### Exercise aim
Set down exactly the lines below, starting at the one that contains "direct -> size" and ending at the one that contains "edge closes no cycle. *)", with both of those lines included and nothing else.
** Supplied material follows **
Lemma walk_spec fuel r sink V :
  all !! role_id r = Some r -> names_of sink V -> closed_upto V (Some (role_id r)) ->
  size (dom all ∖ V) + 1 <= fuel ->
  exists sink' V', walk_ancestors fuel r all sink V = Some (sink', V')
    /\ names_of sink' V' /\ closed_upto V' None /\ V ⊆ V' /\ role_id r ∈ V'
    /\ (forall v, v ∈ V' -> v ∈ V \/ rtc (parent_step all) (role_id r) v).
Proof.
  revert r sink V. induction fuel as [|fuel IH]; intros r sink V Hr Hn Hc Hf; [lia|]. cbn [walk_ancestors].
  case_bool_decide as Hin.
  { exists sink, V. split; [done|]. split; [done|]. split; [|by eauto].
    intros v p Hv Hs Hp. destruct (Hc v p Hv Hs Hp) as [|[= <-]]; auto. }
  pose proof (names_of_visit sink V r Hr Hn) as Hn'.
  set (sink1 := if bool_decide (role_name r ∈ sink) then sink else sink ++ [role_name r]) in *.
  assert (Hstep : forall p, parent_step all (role_id r) p <-> role_parent_id r = Some p).
  { intros p. unfold parent_step. rewrite Hr. naive_solver. }
  assert (Hclosed : (forall p, role_parent_id r = Some p -> ~ is_Some (all !! p)) ->
    closed_upto ({[role_id r]} ∪ V) None).
  { intros Hno v p [->%elem_of_singleton|Hv]%elem_of_union Hs Hp.
    - apply Hstep in Hs. by destruct (Hno p).
    - left. destruct (Hc v p Hv Hs Hp) as [|[= <-]]; set_solver. }
  assert (Hstop : (forall p, role_parent_id r = Some p -> ~ is_Some (all !! p)) ->
    exists sink' V', Some (sink1, {[role_id r]} ∪ V) = Some (sink', V')
    /\ names_of sink' V' /\ closed_upto V' None /\ V ⊆ V' /\ role_id r ∈ V'
    /\ (forall v, v ∈ V' -> v ∈ V \/ rtc (parent_step all) (role_id r) v)).
  { intros Hno. exists sink1, ({[role_id r]} ∪ V). split; [done|]. split; [done|].
    split; [by apply Hclosed|]. split; [set_solver|]. split; [set_solver|].
    intros v [->%elem_of_singleton|]%elem_of_union; eauto using rtc_refl. }
  destruct (role_parent_id r) as [p|] eqn:Hp; [|by apply Hstop].
  destruct (all !! p) as [parent|] eqn:Hpar; [|apply Hstop; intros ? [= <-]; by rewrite Hpar; intros []].
  assert (Hid : role_id parent = p) by by apply all_keyed.
  destruct (IH parent sink1 ({[role_id r]} ∪ V)) as (sink' & V' & Hw & Hn2 & Hc2 & Hsub & Hinp & Hreach).
  - by rewrite Hid.
  - done.
  - intros v q [->%elem_of_singleton|Hv]%elem_of_union Hs Hq.
    + apply Hstep in Hs. right. congruence.
    + left. destruct (Hc v q Hv Hs Hq) as [|[= <-]]; set_solver.
  - enough (size (dom all ∖ ({[role_id r]} ∪ V)) < size (dom all ∖ V)) by lia.
    apply subset_size. assert (role_id r ∈ dom all) by (by eapply elem_of_dom_2). set_solver.
  - exists sink', V'. split; [done|]. split; [done|]. split; [done|]. split; [set_solver|].
    split; [set_solver|]. intros v Hv. destruct (Hreach v Hv) as [Hu|Hr'].
    + apply elem_of_union in Hu as [->%elem_of_singleton|]; eauto using rtc_refl.
    + right. rewrite Hid in Hr'. eapply rtc_l; [|done]. by apply Hstep.
Qed.

Lemma walk_all_spec fuel direct sink V :
  Forall (fun r => all !! role_id r = Some r) direct ->
  names_of sink V -> closed_upto V None -> size (dom all) + 1 <= fuel ->
  exists sink' V', walk_all fuel direct all sink V = Some (sink', V')
    /\ names_of sink' V' /\ closed_upto V' None /\ V ⊆ V'
    /\ (forall r, r ∈ direct -> role_id r ∈ V')
    /\ (forall v, v ∈ V' -> v ∈ V \/ exists r, r ∈ direct /\ rtc (parent_step all) (role_id r) v).
Proof.
  revert sink V. induction direct as [|r rest IH]; intros sink V Hall Hn Hc Hf; cbn [walk_all].
  { exists sink, V. repeat split; auto; try apply Hn. set_solver. }
  apply Forall_cons in Hall as [Hr Hrest].
  destruct (walk_spec fuel r sink V) as (sink1 & V1 & -> & Hn1 & Hc1 & Hs1 & Hin1 & Hr1); try done.
  { intros v p Hv Hs Hp. left. by destruct (Hc v p Hv Hs Hp). }
  { enough (size (dom all ∖ V) <= size (dom all)) by lia. apply subseteq_size. set_solver. }
  destruct (IH sink1 V1) as (sink2 & V2 & -> & Hn2 & Hc2 & Hs2 & Hin2 & Hr2); try done.
  exists sink2, V2. split; [done|]. split; [done|]. split; [done|]. split; [set_solver|].
  split; [set_solver|]. intros v Hv.
  destruct (Hr2 v Hv) as [[Hv1|Hv1]%Hr1|(x & Hx & Hxv)]; [by left|right; exists r; set_solver|].
  right. exists x. set_solver.
Qed.

(** What the walk from the assigned roles finds: their ancestors, once each. *)
Lemma walk_all_exact fuel direct :
  (forall v p, parent_step all v p -> is_Some (all !! p)) ->
  Forall (fun r => all !! role_id r = Some r) direct -> size (dom all) + 1 <= fuel ->
  exists sink V, walk_all fuel direct all [] ∅ = Some (sink, V) /\ NoDup sink
    /\ forall n, n ∈ sink <-> exists r a, r ∈ direct /\ rtc (parent_step all) (role_id r) (role_id a)
                    /\ all !! role_id a = Some a /\ role_name a = n.
Proof.
  intros Hfk Hall Hf.
  destruct (walk_all_spec fuel direct [] ∅) as (sink & V & Hw & [Hd Hn] & Hc & _ & Hin & Hr); try done.
  { split; [constructor|]. set_solver. }
  exists sink, V. split; [done|]. split; [done|]. intros n. rewrite Hn. split.
  - intros (v & a & Hv & Ha & Han). assert (role_id a = v) as Hid by by apply all_keyed.
    destruct (Hr v Hv) as [?|(r & Hrd & Hrv)]; [set_solver|].
    exists r, a. by rewrite Hid.
  - intros (r & a & Hrd & Hra & Ha & Han). exists (role_id a), a. split; [|done].
    assert (Hcl : forall x y, rtc (parent_step all) x y -> x ∈ V -> y ∈ V).
    { intros x y. induction 1 as [|x y z Hxy _ IH]; [done|]. intros Hx. apply IH.
      destruct (Hc x y Hx Hxy) as [|]; [by eapply Hfk|done..]. }
    eapply Hcl; [done|]. by apply Hin.
Qed.
End Walk.

(** ** Triples *)

Section Triples.
Context `{RedisServer} `{EnvLaws}.

(** What [set_parent] may do: nothing, or exactly the update, and then the new
    edge closes no cycle. *)
Lemma set_parent_spec child parent w :
  keyed role_id (roles (pg w)) ->
  wp (set_parent child parent) (fun r w' =>
    redis w' = redis w /\
    match r with
    | Ok _ => update_role_parent parent child (pg w) = Ok (tt, pg w')
              /\ forall p, parent = Some p -> ~ rtc (parent_step (roles (pg w))) p child
    | Err (ECycle _) => pg w' = pg w
              /\ (acyclic (roles (pg w)) ->
                  exists p, parent = Some p /\ rtc (parent_step (roles (pg w))) p child)
    | Err (EDb _) => pg w' = pg w
              \/ (update_role_parent parent child (pg w) = Ok (tt, pg w')
                  /\ forall p, parent = Some p -> ~ rtc (parent_step (roles (pg w))) p child)
    | Err _ => False
    end) w.
Proof.
  intros Hk. unfold set_parent. case_bool_decide as Hself.
  { wp_step. split; [done|]. split; [done|]. intros _. exists child. by split. }
  do 2 wp_step; [|by auto]. apply wp_bind. destruct parent as [np|].
  - do 2 wp_step; [|by auto].
    set (all := row_order _ _). assert (Hall : all ≡ₚ (fun r => (role_id r, role_parent_id r)) <$> rows (roles (pg w))).
    { apply row_order_perm. }
    assert (Hpo : collect_map all = role_parent_id <$> roles (pg w)) by by apply (collect_map_rows role_id role_parent_id).
    rewrite Hpo. set (po := role_parent_id <$> roles (pg w)) in *.
    destruct (climb_fuel (roles (pg w)) (size po + 2) child (Some np) ∅) as [b Hb].
    { fold po. rewrite difference_empty_L, size_dom. lia. }
    change (role_parent_id <$> roles (pg w)) with po in Hb. rewrite Hb. destruct b; wp_step.
    + split; [done|]. split; [done|]. intros Hac. exists np. split; [done|].
      eapply climb_true; [done| |done]. set_solver.
    + assert (Hno : forall p, Some np = Some p -> ~ rtc (parent_step (roles (pg w))) p child).
      { intros ? [= <-]. by eapply climb_false. }
      do 2 wp_step; [|by auto]. destruct a. wp_step; simpl; auto 6.
  - assert (Hno : forall p, None = Some p -> ~ rtc (parent_step (roles (pg w))) p child) by done.
    wp_step. do 2 wp_step; [|by auto]. destruct a. wp_step; simpl; auto 6.
Qed.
** End of Supplied material **
### Result below
  Forall (fun r => all !! role_id r = Some r) direct -> size (dom all) + 1 <= fuel ->
  exists sink V, walk_all fuel direct all [] ∅ = Some (sink, V) /\ NoDup sink
    /\ forall n, n ∈ sink <-> exists r a, r ∈ direct /\ rtc (parent_step all) (role_id r) (role_id a)
                    /\ all !! role_id a = Some a /\ role_name a = n.
Proof.
  intros Hfk Hall Hf.
  destruct (walk_all_spec fuel direct [] ∅) as (sink & V & Hw & [Hd Hn] & Hc & _ & Hin & Hr); try done.
  { split; [constructor|]. set_solver. }
  exists sink, V. split; [done|]. split; [done|]. intros n. rewrite Hn. split.
  - intros (v & a & Hv & Ha & Han). assert (role_id a = v) as Hid by by apply all_keyed.
    destruct (Hr v Hv) as [?|(r & Hrd & Hrv)]; [set_solver|].
    exists r, a. by rewrite Hid.
  - intros (r & a & Hrd & Hra & Ha & Han). exists (role_id a), a. split; [|done].
    assert (Hcl : forall x y, rtc (parent_step all) x y -> x ∈ V -> y ∈ V).
    { intros x y. induction 1 as [|x y z Hxy _ IH]; [done|]. intros Hx. apply IH.
      destruct (Hc x y Hx Hxy) as [|]; [by eapply Hfk|done..]. }
    eapply Hcl; [done|]. by apply Hin.
Qed.
End Walk.

(** ** Triples *)

Section Triples.
Context `{RedisServer} `{EnvLaws}.

(** What [set_parent] may do: nothing, or exactly the update, and then the new
    edge closes no cycle. *)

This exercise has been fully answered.